NH51D-1930
Computational Performance of an OpenMP-enabled, MPI-enabled and GPU-accelerated Two-dimensional Flood Model

Friday, 18 December 2015
Poster Hall (Moscone South)
Tigstu TSIGE Dullo1, Alfred J Kalyanapu1, Sheikh K Ghafoor1, Ryan Marshall1, Kevin J Tindall1, Valentine G Anantharaj2, Shih-Chieh Kao3 and Sudershan Gangrade3, (1)Tennessee Technological University, Cookeville, TN, United States, (2)Oak Ridge National Laboratory, National Center for Computational Sciences, Oak Ridge, TN, United States, (3)Oak Ridge National Laboratory, Environmental Sciences Division, Oak Ridge, TN, United States
Abstract:
Floods are one of the devastating natural disasters that can occur irrespective of country, region or border. Computationally intensive models have been developed to simulate flood regime of an area to understand, predict and study its impact on the community. Recently, flood models with improved computational speed have garnered interest for many modelers due to the necessity of faster prediction to enable quicker response and to reduce loss of life and property. The main objective of this study is to compare the computational performance of a two-dimensional numerical flood model in shared memory multicore (OpenMP), GPU (CUDA), and distributed computing (MPI) environments.
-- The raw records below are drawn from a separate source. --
(* ===== verification/Errors.v ===== *)
(** * Errors (src/src/error.rs, src/src/config.rs)

    The broker's error type, the I/O errors it wraps, and the configuration
    values the storage layer reads. *)
From S2P Require Import Prelude.

(** The part of [std::io::Error] the code can observe: the kinds the standard
    library raises by itself and the operating system's error codes. *)
Inductive io_error : Type :=
| NotFound
| AlreadyExists
| InvalidInput
| UnexpectedEof
| OsError (code : Z)
| Other (msg : bytes).                 (** `io::Error::other` *)

Inductive RukaError : Type :=
| InvalidMagicByte (b : Z)
| InvalidFrame (msg : bytes)
| UnknownApiKey (k : Z)
| FrameTooShort (needed have : Z)
| InvalidTopicName
| MessageTooLarge
| FrameTooLarge (max got : Z)
| SegmentFull (current max : Z)
| OffsetNotFound (o : Z)
| CorruptedIndex (pos : Z)
| PartitionNotFound (topic : bytes) (partition : Z)
| Io (e : io_error)
| ConnectionReset
| WriteFailed (msg : bytes).

#[export] Instance io_error_eq_dec : EqDecision io_error.
Proof. solve_decision. Defined.
#[export] Instance RukaError_eq_dec : EqDecision RukaError.
Proof. solve_decision. Defined.

(** `Result<T>` of the crate, for a method on the state [S]. *)
Abbreviation Res := (M RukaError).

(** ** Configuration (config.rs) *)
Module Config.
Inductive SyncLevel : Type := None_ | Log | LogAndIndex.

#[export] Instance SyncLevel_eq_dec : EqDecision SyncLevel.
Proof. solve_decision. Defined.

Record BrokerConfig : Type := {
  port : Z;
  host : bytes;
  data_dir : bytes;
  segment_max_bytes : Z;
  default_partitions : Z;
  sync_level : SyncLevel;
  channel_capacity : Z
}.

Definition BrokerConfig_default : BrokerConfig :=
  {| port := 9092; host := str "127.0.0.1"; data_dir := str "./data"; segment_max_bytes := 10 * 1024 * 1024;
     default_partitions := 1; sync_level := LogAndIndex; channel_capacity := 1024 |}.
End Config.
(* ===== verification/BytesCrate.v ===== *)
(** * The interface of the `bytes` crate

    `Bytes` and `BytesMut` come from a third-party crate, so they are a
    parameter of the model. A buffer is its readable contents; the class
    [BytesOps] has the cursor operations the broker calls, each a method on the
    buffer it mutates, and [BytesLaws] states what the crate documents of them:
    `put_*` appends big-endian bytes, `get_*` reads them from the front and
    panics when too few remain, `split_to`/`copy_to_bytes` cut a prefix off and
    panic past the end. [ListBytes] is an instance, used to run the model. *)
From S2P Require Import Prelude Errors.
#[local] Open Scope Z_scope.

Class BytesOps : Type := {
  put_u8 : Z → Res bytes unit;
  put_u16 : Z → Res bytes unit;
  put_u32 : Z → Res bytes unit;
  put_u64 : Z → Res bytes unit;
  put_slice : bytes → Res bytes unit;
  get_u8 : Res bytes Z;
  get_u16 : Res bytes Z;
  get_u32 : Res bytes Z;
  get_u64 : Res bytes Z;
  advance : Z → Res bytes unit;
  split_to : Z → Res bytes bytes;
  copy_to_bytes : Z → Res bytes bytes
}.

(** [put] appends the [n]-byte big-endian encoding. *)
Definition put_law (n : nat) (put : Z → Res bytes unit) : Prop :=
  ∀ v b, put v b = (Ok tt, b ++ be_bytes n v).
(** [get] takes [n] bytes off the front, or panics. *)
Definition get_law (n : nat) (get : Res bytes Z) : Prop :=
  (∀ b, Z.of_nat n ≤ blen b → get b = (Ok (be_val (take n b)), drop n b)) ∧
  (∀ b, blen b < Z.of_nat n → fst (get b) = Panic).
(** [cut] splits the buffer at an index, or panics. *)
Definition cut_law (cut : Z → Res bytes bytes) : Prop :=
  (∀ at_ b, 0 ≤ at_ ≤ blen b → cut at_ b = (Ok (take (Z.to_nat at_) b), drop (Z.to_nat at_) b)) ∧
  (∀ at_ b, blen b < at_ → fst (cut at_ b) = Panic).

Class BytesLaws `{!BytesOps} : Prop := {
  put_u8_law : put_law 1 put_u8;
  put_u16_law : put_law 2 put_u16;
  put_u32_law : put_law 4 put_u32;
  put_u64_law : put_law 8 put_u64;
  put_slice_law : ∀ d b, put_slice d b = (Ok tt, b ++ d);
  get_u8_law : get_law 1 get_u8;
  get_u16_law : get_law 2 get_u16;
  get_u32_law : get_law 4 get_u32;
  get_u64_law : get_law 8 get_u64;
  advance_law : (∀ n b, 0 ≤ n ≤ blen b → advance n b = (Ok tt, drop (Z.to_nat n) b)) ∧
                (∀ n b, blen b < n → fst (advance n b) = Panic);
  split_to_law : cut_law split_to;
  copy_to_bytes_law : cut_law copy_to_bytes
}.

(** `let mut buf = BytesMut::new(); ...; buf.freeze()`: the contents of a fresh
    buffer after the writes of [m]. *)
Definition built {A} (m : Res bytes A) : bytes := snd (m []).

(** ** Derived rules: reading what was written *)
Section rules.
Context `{BytesLaws}.
Implicit Types b t : bytes.

Lemma put_u8_eq v b : put_u8 v b = (Ok tt, b ++ be_bytes 1 v).
Proof. apply put_u8_law. Qed.
Lemma put_u16_eq v b : put_u16 v b = (Ok tt, b ++ be_bytes 2 v).
Proof. apply put_u16_law. Qed.
Lemma put_u32_eq v b : put_u32 v b = (Ok tt, b ++ be_bytes 4 v).
Proof. apply put_u32_law. Qed.
Lemma put_u64_eq v b : put_u64 v b = (Ok tt, b ++ be_bytes 8 v).
Proof. apply put_u64_law. Qed.

Lemma get_app n get v t :
  get_law n get → get (be_bytes n v ++ t) = (Ok (v mod 256 ^ Z.of_nat n), t).
Proof.
  intros [Hget _]. rewrite Hget by (len).
  rewrite take_app_length', drop_app_length' by (by rewrite length_be_bytes).
  by rewrite be_val_be_bytes.
Qed.

Lemma get_u8_app v t : is_u8 v → get_u8 (be_bytes 1 v ++ t) = (Ok v, t).
Proof. intros Hv. rewrite (get_app 1 _ _ _ get_u8_law). by rewrite Z.mod_small. Qed.
Lemma get_u16_app v t : is_u16 v → get_u16 (be_bytes 2 v ++ t) = (Ok v, t).
Proof. intros Hv. rewrite (get_app 2 _ _ _ get_u16_law). by rewrite Z.mod_small. Qed.
Lemma get_u32_app v t : is_u32 v → get_u32 (be_bytes 4 v ++ t) = (Ok v, t).
Proof. intros Hv. rewrite (get_app 4 _ _ _ get_u32_law). by rewrite Z.mod_small. Qed.
Lemma get_u64_app v t : is_u64 v → get_u64 (be_bytes 8 v ++ t) = (Ok v, t).
Proof. intros Hv. rewrite (get_app 8 _ _ _ get_u64_law). by rewrite Z.mod_small. Qed.

Lemma cut_app cut d t n : cut_law cut → n = blen d → cut n (d ++ t) = (Ok d, t).
Proof.
  intros [Hcut _] ->. rewrite Hcut by (len).
  by rewrite take_blen_app, drop_blen_app.
Qed.

Lemma split_to_app d t n : n = blen d → split_to n (d ++ t) = (Ok d, t).
Proof. apply cut_app, split_to_law. Qed.
Lemma copy_to_bytes_app d t n : n = blen d → copy_to_bytes n (d ++ t) = (Ok d, t).
Proof. apply cut_app, copy_to_bytes_law. Qed.
Lemma advance_app d t n : n = blen d → advance n (d ++ t) = (Ok tt, t).
Proof. intros ->. rewrite (proj1 advance_law) by (len). by rewrite drop_blen_app. Qed.

(** A successful read, as a decomposition of the buffer. *)
Lemma get_split n get b :
  get_law n get → Z.of_nat n ≤ blen b →
  ∃ v t, get b = (Ok v, t) ∧ b = be_bytes n v ++ t ∧ 0 ≤ v < 256 ^ Z.of_nat n.
Proof.
  intros [Hget _] Hle. exists (be_val (take n b)), (drop n b).
  assert (Hn : length (take n b) = n) by (rewrite length_take; unfold blen in Hle; lia).
  split; [by apply Hget|]. split.
  - rewrite <- Hn at 1. by rewrite be_bytes_be_val, take_drop.
  - pose proof (be_val_bound (take n b)) as Hb. unfold blen in Hb. by rewrite Hn in Hb.
Qed.

Lemma cut_split cut b n :
  cut_law cut → 0 ≤ n ≤ blen b →
  ∃ d t, cut n b = (Ok d, t) ∧ b = d ++ t ∧ blen d = n.
Proof.
  intros [Hcut _] Hn. eexists _, _. split; [by apply Hcut|]. split; [by rewrite take_drop|].
  len.
Qed.
End rules.

(** ** An instance that runs: buffers as byte lists *)
Module ListBytes.
Definition put (n : nat) (v : Z) : Res bytes unit := λ b, (Ok tt, b ++ be_bytes n v).
Definition get (n : nat) : Res bytes Z := λ b,
  if blen b <? Z.of_nat n then (Panic, b) else (Ok (be_val (take n b)), drop n b).
Definition cut (n : Z) : Res bytes bytes := λ b,
  if blen b <? n then (Panic, b) else (Ok (take (Z.to_nat n) b), drop (Z.to_nat n) b).

#[export] Instance ops : BytesOps := {
  put_u8 := put 1; put_u16 := put 2; put_u32 := put 4; put_u64 := put 8;
  put_slice d := λ b, (Ok tt, b ++ d);
  get_u8 := get 1; get_u16 := get 2; get_u32 := get 4; get_u64 := get 8;
  advance n := λ b, if blen b <? n then (Panic, b) else (Ok tt, drop (Z.to_nat n) b);
  split_to := cut;
  copy_to_bytes := cut
}.

Lemma get_ok n : get_law n (get n).
Proof. split; intros b Hb; unfold get; case_Zbool; done || lia. Qed.
Lemma cut_ok : cut_law cut.
Proof. split; intros n b Hb; unfold cut; case_Zbool; done || lia. Qed.

#[export] Instance laws : BytesLaws.
Proof.
  split; try done; try apply get_ok; try apply cut_ok.
  split; intros n b Hb; simpl; case_Zbool; done || lia.
Qed.
End ListBytes.
(* ===== verification/StdText.v ===== *)
(** * Text of the standard library: UTF-8 validation and decimal numbers

    What the broker uses of [core::str] and [core::num]: `from_utf8` (the
    well-formedness table of Unicode, as the standard library implements it),
    `format!("{:020}", n)`, `n.to_string()` and `parse::<uN>()`. *)
From S2P Require Import Prelude.
#[local] Open Scope Z_scope.

(** ** `std::str::from_utf8` *)
Definition in_range (lo hi : Z) (b : byte) : bool :=
  (lo <=? byte_to_Z b) && (byte_to_Z b <=? hi).
Definition cont (b : byte) : bool := in_range 128 191 b.

Fixpoint utf8_valid (s : bytes) : bool :=
  match s with
  | [] => true
  | b :: r =>
      if in_range 0 127 b then utf8_valid r
      else if in_range 194 223 b then
        match r with c1 :: r' => cont c1 && utf8_valid r' | _ => false end
      else if in_range 224 239 b then
        match r with
        | c1 :: c2 :: r' =>
            (if in_range 224 224 b then in_range 160 191 c1
             else if in_range 237 237 b then in_range 128 159 c1 else cont c1)
            && cont c2 && utf8_valid r'
        | _ => false
        end
      else if in_range 240 244 b then
        match r with
        | c1 :: c2 :: c3 :: r' =>
            (if in_range 240 240 b then in_range 144 191 c1
             else if in_range 244 244 b then in_range 128 143 c1 else cont c1)
            && cont c2 && cont c3 && utf8_valid r'
        | _ => false
        end
      else false
  end.

Definition from_utf8 (s : bytes) : option bytes := if utf8_valid s then Some s else None.

Lemma from_utf8_valid s : utf8_valid s = true → from_utf8 s = Some s.
Proof. unfold from_utf8. by intros ->. Qed.

Lemma from_utf8_Some s t : from_utf8 s = Some t → t = s ∧ utf8_valid s = true.
Proof. unfold from_utf8. destruct (utf8_valid s); naive_solver. Qed.

(** `String::from_utf8_lossy`: an invalid sequence, as long as it could still
    have become a character, is replaced by U+FFFD. *)
Definition utf8_tail (b : byte) : option (list (byte → bool)) :=
  if in_range 0 127 b then Some []
  else if in_range 194 223 b then Some [cont]
  else if in_range 224 239 b then
    Some [if in_range 224 224 b then in_range 160 191
          else if in_range 237 237 b then in_range 128 159 else cont; cont]
  else if in_range 240 244 b then
    Some [if in_range 240 240 b then in_range 144 191
          else if in_range 244 244 b then in_range 128 143 else cont; cont; cont]
  else None.
Fixpoint matching (ps : list (byte → bool)) (s : bytes) : nat :=
  match ps, s with
  | p :: ps', c :: s' => if p c then S (matching ps' s') else O
  | _, _ => O
  end.
Definition REPLACEMENT : bytes := [xef; xbf; xbd].
Fixpoint lossy (fuel : nat) (s : bytes) : bytes :=
  match fuel, s with
  | S fuel', b :: r =>
      match utf8_tail b with
      | None => REPLACEMENT ++ lossy fuel' r
      | Some ps =>
          let k := matching ps r in
          (if (k =? length ps)%nat then b :: take k r else REPLACEMENT) ++ lossy fuel' (drop k r)
      end
  | _, _ => []
  end.
Definition to_string_lossy (s : bytes) : bytes := lossy (length s) s.

(** Valid text is kept. *)
Lemma lossy_valid fuel s : (length s ≤ fuel)%nat → utf8_valid s = true → lossy fuel s = s.
Proof.
  revert s. induction fuel as [|fuel IH]; intros [|b r] Hf Hv; [done|cbn in Hf; lia|done|].
  cbn in Hf. apply le_S_n in Hf. cbn [lossy]. unfold utf8_tail. cbn [utf8_valid] in Hv.
  assert (Hshort : ∀ n, (length (drop n r) ≤ fuel)%nat) by (intros n; rewrite length_drop; lia).
  destruct (in_range 0 127 b). { cbn. by rewrite drop_0, IH. }
  destruct (in_range 194 223 b).
  { destruct r as [|c1 r']; [done|]. apply andb_true_iff in Hv as [H1 Hv]. cbn. rewrite H1. cbn.
    rewrite drop_0. rewrite IH; [done|exact (Hshort 1%nat)|done]. }
  destruct (in_range 224 239 b).
  { destruct r as [|c1 [|c2 r']]; [done..|]. rewrite !andb_true_iff in Hv. destruct Hv as [[H1 H2] Hv].
    cbn [matching]. rewrite H2.
    assert ((if in_range 224 224 b then in_range 160 191 else if in_range 237 237 b then in_range 128 159 else cont) c1 = true)
      as -> by (destruct (in_range 224 224 b); [done|]; by destruct (in_range 237 237 b)).
    cbn. rewrite drop_0, IH; [done|exact (Hshort 2%nat)|done]. }
  destruct (in_range 240 244 b); [|done].
  destruct r as [|c1 [|c2 [|c3 r']]]; [done..|]. rewrite !andb_true_iff in Hv. destruct Hv as [[[H1 H2] H3] Hv].
  cbn [matching]. rewrite H2, H3.
  assert ((if in_range 240 240 b then in_range 144 191 else if in_range 244 244 b then in_range 128 143 else cont) c1 = true)
    as -> by (destruct (in_range 240 240 b); [done|]; by destruct (in_range 244 244 b)).
  cbn. rewrite drop_0, IH; [done|exact (Hshort 3%nat)|done].
Qed.

Lemma to_string_lossy_valid s : utf8_valid s = true → to_string_lossy s = s.
Proof. by apply lossy_valid. Qed.

Lemma utf8_valid_ascii s : Forall (λ b, byte_to_Z b < 128) s → utf8_valid s = true.
Proof.
  induction 1 as [|b s Hb Hs IH]; [done|]. simpl. unfold in_range at 1.
  pose proof (byte_range b). destruct (Z.leb_spec 0 (byte_to_Z b)), (Z.leb_spec (byte_to_Z b) 127);
    done || lia.
Qed.

(** ** Decimal numbers *)
Definition digit (d : Z) : byte := byte_of_Z (48 + d mod 10).

(** The [k] lowest decimal digits of [n], most significant first. *)
Fixpoint digits (k : nat) (n : Z) : bytes :=
  match k with
  | O => []
  | S k' => digit (n / 10 ^ Z.of_nat k') :: digits k' n
  end.

(** `format!("{:020}", n)` of a u64: 20 digits always suffice (2^64 < 10^20). *)
Definition format_020 (n : Z) : bytes := digits 20 n.

Fixpoint strip_zeros (s : bytes) : bytes :=
  match s with
  | c :: r =>
      match r with
      | [] => s
      | _ :: _ => if byte_to_Z c =? 48 then strip_zeros r else s
      end
  | [] => s
  end.
(** `n.to_string()` of a u32 or u64. *)
Definition to_dec (n : Z) : bytes := strip_zeros (digits 20 n).

Definition is_digit (c : byte) : bool := in_range 48 57 c.
Definition dec_step (acc : Z) (c : byte) : Z := acc * 10 + (byte_to_Z c - 48).
Definition dec_val (s : bytes) : Z := foldl dec_step 0 s.

(** `s.parse::<uN>()`: an optional `+`, at least one digit, no overflow. *)
Definition parse_uint (w : Z) (s : bytes) : option Z :=
  let ds := match s with c :: r => if byte_to_Z c =? 43 then r else s | [] => s end in
  if negb (bool_decide (ds = [])) && forallb is_digit ds && (dec_val ds <? 2 ^ w)
  then Some (dec_val ds) else None.

Lemma digit_val d : byte_to_Z (digit d) = 48 + d mod 10.
Proof.
  unfold digit. rewrite byte_to_of_Z. pose proof (Z.mod_pos_bound d 10 ltac:(lia)).
  apply Z.mod_small. lia.
Qed.

Lemma length_digits k n : length (digits k n) = k.
Proof. induction k; simpl; congruence. Qed.

Lemma digits_digit k n : forallb is_digit (digits k n) = true.
Proof.
  induction k as [|k IH]; [done|]. cbn [digits forallb]. rewrite IH, andb_true_r.
  unfold is_digit, in_range. rewrite digit_val.
  pose proof (Z.mod_pos_bound (n / 10 ^ Z.of_nat k) 10 ltac:(lia)). lia.
Qed.

Lemma dec_val_acc s acc : foldl dec_step acc s = acc * 10 ^ blen s + dec_val s.
Proof.
  unfold dec_val, blen. revert acc. induction s as [|c s IH]; intros acc; simpl; [lia|].
  rewrite IH, (IH (dec_step 0 c)). unfold dec_step.
  rewrite Nat2Z.inj_succ, Z.pow_succ_r by lia. lia.
Qed.

Lemma dec_val_cons c s : dec_val (c :: s) = (byte_to_Z c - 48) * 10 ^ blen s + dec_val s.
Proof. unfold dec_val at 1. simpl. rewrite dec_val_acc. unfold dec_step. lia. Qed.

Lemma dec_val_digits k n : dec_val (digits k n) = n mod 10 ^ Z.of_nat k.
Proof.
  induction k as [|k IH]; [by rewrite Z.mod_1_r|].
  cbn [digits]. rewrite dec_val_cons, IH, digit_val. unfold blen. rewrite length_digits.
  replace (10 ^ Z.of_nat (S k)) with (10 ^ Z.of_nat k * 10)
    by (rewrite Nat2Z.inj_succ, Z.pow_succ_r by lia; lia).
  rewrite Z.rem_mul_r by (try apply Z.pow_nonzero; lia). lia.
Qed.

(** Numbers of at most 20 digits print and parse back. *)
Lemma parse_digits w k n :
  (0 < k)%nat → 0 ≤ n < 10 ^ Z.of_nat k → n < 2 ^ w → parse_uint w (digits k n) = Some n.
Proof.
  intros Hk Hn Hw. unfold parse_uint.
  destruct k as [|k]; [lia|]. set (d := digits (S k) n).
  assert (Hd : (byte_to_Z (digit (n / 10 ^ Z.of_nat k)) =? 43) = false).
  { rewrite digit_val. pose proof (Z.mod_pos_bound (n / 10 ^ Z.of_nat k) 10 ltac:(lia)). lia. }
  assert (Hs : match d with c :: r => if byte_to_Z c =? 43 then r else d | [] => d end = d).
  { unfold d. cbn [digits]. by rewrite Hd. }
  rewrite Hs. unfold d. rewrite digits_digit, dec_val_digits, Z.mod_small by lia.
  rewrite bool_decide_eq_false_2 by done. cbn [negb andb].
  by rewrite (proj2 (Z.ltb_lt _ _)) by lia.
Qed.

Lemma parse_format_020 n : is_u64 n → parse_uint 64 (format_020 n) = Some n.
Proof. unfold is_uint. intros Hn. apply parse_digits; lia. Qed.

Lemma format_020_inj n m : is_u64 n → is_u64 m → format_020 n = format_020 m → n = m.
Proof.
  intros Hn Hm H. apply (f_equal (parse_uint 64)) in H.
  rewrite !parse_format_020 in H by done. by injection H.
Qed.

(** Dropping leading zeros keeps the value and the digits. *)
Lemma strip_zeros_spec s :
  dec_val (strip_zeros s) = dec_val s ∧
  (s ≠ [] → strip_zeros s ≠ []) ∧
  (forallb is_digit s = true → forallb is_digit (strip_zeros s) = true).
Proof.
  induction s as [|c [|c' r] IH]; [done..|].
  assert (strip_zeros (c :: c' :: r) =
          if byte_to_Z c =? 48 then strip_zeros (c' :: r) else c :: c' :: r) as -> by done.
  destruct (Z.eqb_spec (byte_to_Z c) 48) as [Hc|]; [|done].
  destruct IH as (IH1 & IH2 & IH3). split; [|split].
  - rewrite IH1, (dec_val_cons c). rewrite Hc. lia.
  - intros _. by apply IH2.
  - intros [_ Hr]%andb_true_iff. by apply IH3.
Qed.

(** `to_string` then `parse` is the identity on u32 (partition directories). *)
Lemma parse_to_dec w n : 0 ≤ n < 10 ^ 20 → n < 2 ^ w → parse_uint w (to_dec n) = Some n.
Proof.
  intros Hn Hw. unfold to_dec. set (d := digits 20 n).
  destruct (strip_zeros_spec d) as (Hv & Hne & Hd).
  specialize (Hne ltac:(done)). specialize (Hd (digits_digit _ _)).
  assert (Hval : dec_val (strip_zeros d) = n).
  { rewrite Hv. unfold d. rewrite dec_val_digits. apply Z.mod_small. lia. }
  unfold parse_uint. destruct (strip_zeros d) as [|c r] eqn:Hs; [done|].
  assert ((byte_to_Z c =? 43) = false) as ->.
  { cbn [forallb] in Hd. apply andb_true_iff in Hd as [Hc _]. unfold is_digit, in_range in Hc. lia. }
  rewrite Hd, Hval, bool_decide_eq_false_2 by done. cbn [negb andb].
  by rewrite (proj2 (Z.ltb_lt _ _)) by lia.
Qed.
(** A value of the Rust type: integers in range, the topic a `String`. *)
Definition Frame_typed (f : Frame) : Prop :=
  is_u8 (f_magic f) ∧ is_u32 (f_correlation_id f) ∧ is_u32 (f_partition f) ∧
  utf8_valid (f_topic f) = true.

Definition body_len (f : Frame) : Z :=
  1 + 2 + 4 + 2 + blen (f_topic f) + 4 + 4 + blen (f_payload f).

Section frame.
Context `{!BytesOps}.

Definition Frame_encode (f : Frame) : Res bytes unit :=
  _ ← put_u32 (as_u32 (body_len f));
  _ ← put_u8 (f_magic f);
  _ ← put_u16 (ApiKey_as_u16 (f_api_key f));
  _ ← put_u32 (f_correlation_id f);
  _ ← put_u16 (as_u16 (blen (f_topic f)));
  _ ← put_slice (f_topic f);
  _ ← put_u32 (f_partition f);
  _ ← put_u32 (as_u32 (blen (f_payload f)));
  put_slice (f_payload f).

(** The part of `decode` that works on the split-off frame. *)
Definition decode_body : Res bytes (option Frame) :=
  magic ← get_u8;
  if negb (magic =? MAGIC_BYTE) then throw (InvalidMagicByte magic) else
  api_key_raw ← get_u16;
  api_key ← lift (ApiKey_try_from api_key_raw);
  correlation_id ← get_u32;
  topic_len ← get_u16;
  if (topic_len =? 0) && negb (bool_decide (api_key = AError)) then throw InvalidTopicName else
  if 255 <? topic_len then throw InvalidTopicName else
  remaining ← gets blen;
  if remaining <? topic_len + 4 + 4
  then throw (FrameTooShort (topic_len + 4 + 4) remaining) else
  topic_bytes ← split_to topic_len;
  topic ← (match from_utf8 topic_bytes with Some t => mret t | None => throw InvalidTopicName end);
  partition ← get_u32;
  payload_len ← get_u32;
  remaining ← gets blen;
  if remaining <? payload_len then throw (FrameTooShort payload_len remaining) else
  payload ← split_to payload_len;
  mret (Some {| f_magic := magic; f_api_key := api_key; f_correlation_id := correlation_id;
                f_topic := topic; f_partition := partition; f_payload := payload |}).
The model is based on shallow water equations (SWE), and uses upwind-finite difference numerical formulations to simulate inundation extents along with flood depth and velocity fields. Three study areas with different spatial extents are used to compare the performance of the models. The case study events include Taum-Sauk dam break event (Missouri); New Madrid Spillway breach (Illinois); and a hypothetical flooding of Carrollton city (Georgia) under PMF. Three comparison metrics are used to compare the increase in the performance in using the CPU or GPU MPI versions. Further discussions are provided on the computational approaches and accuracy of the models for the three study areas.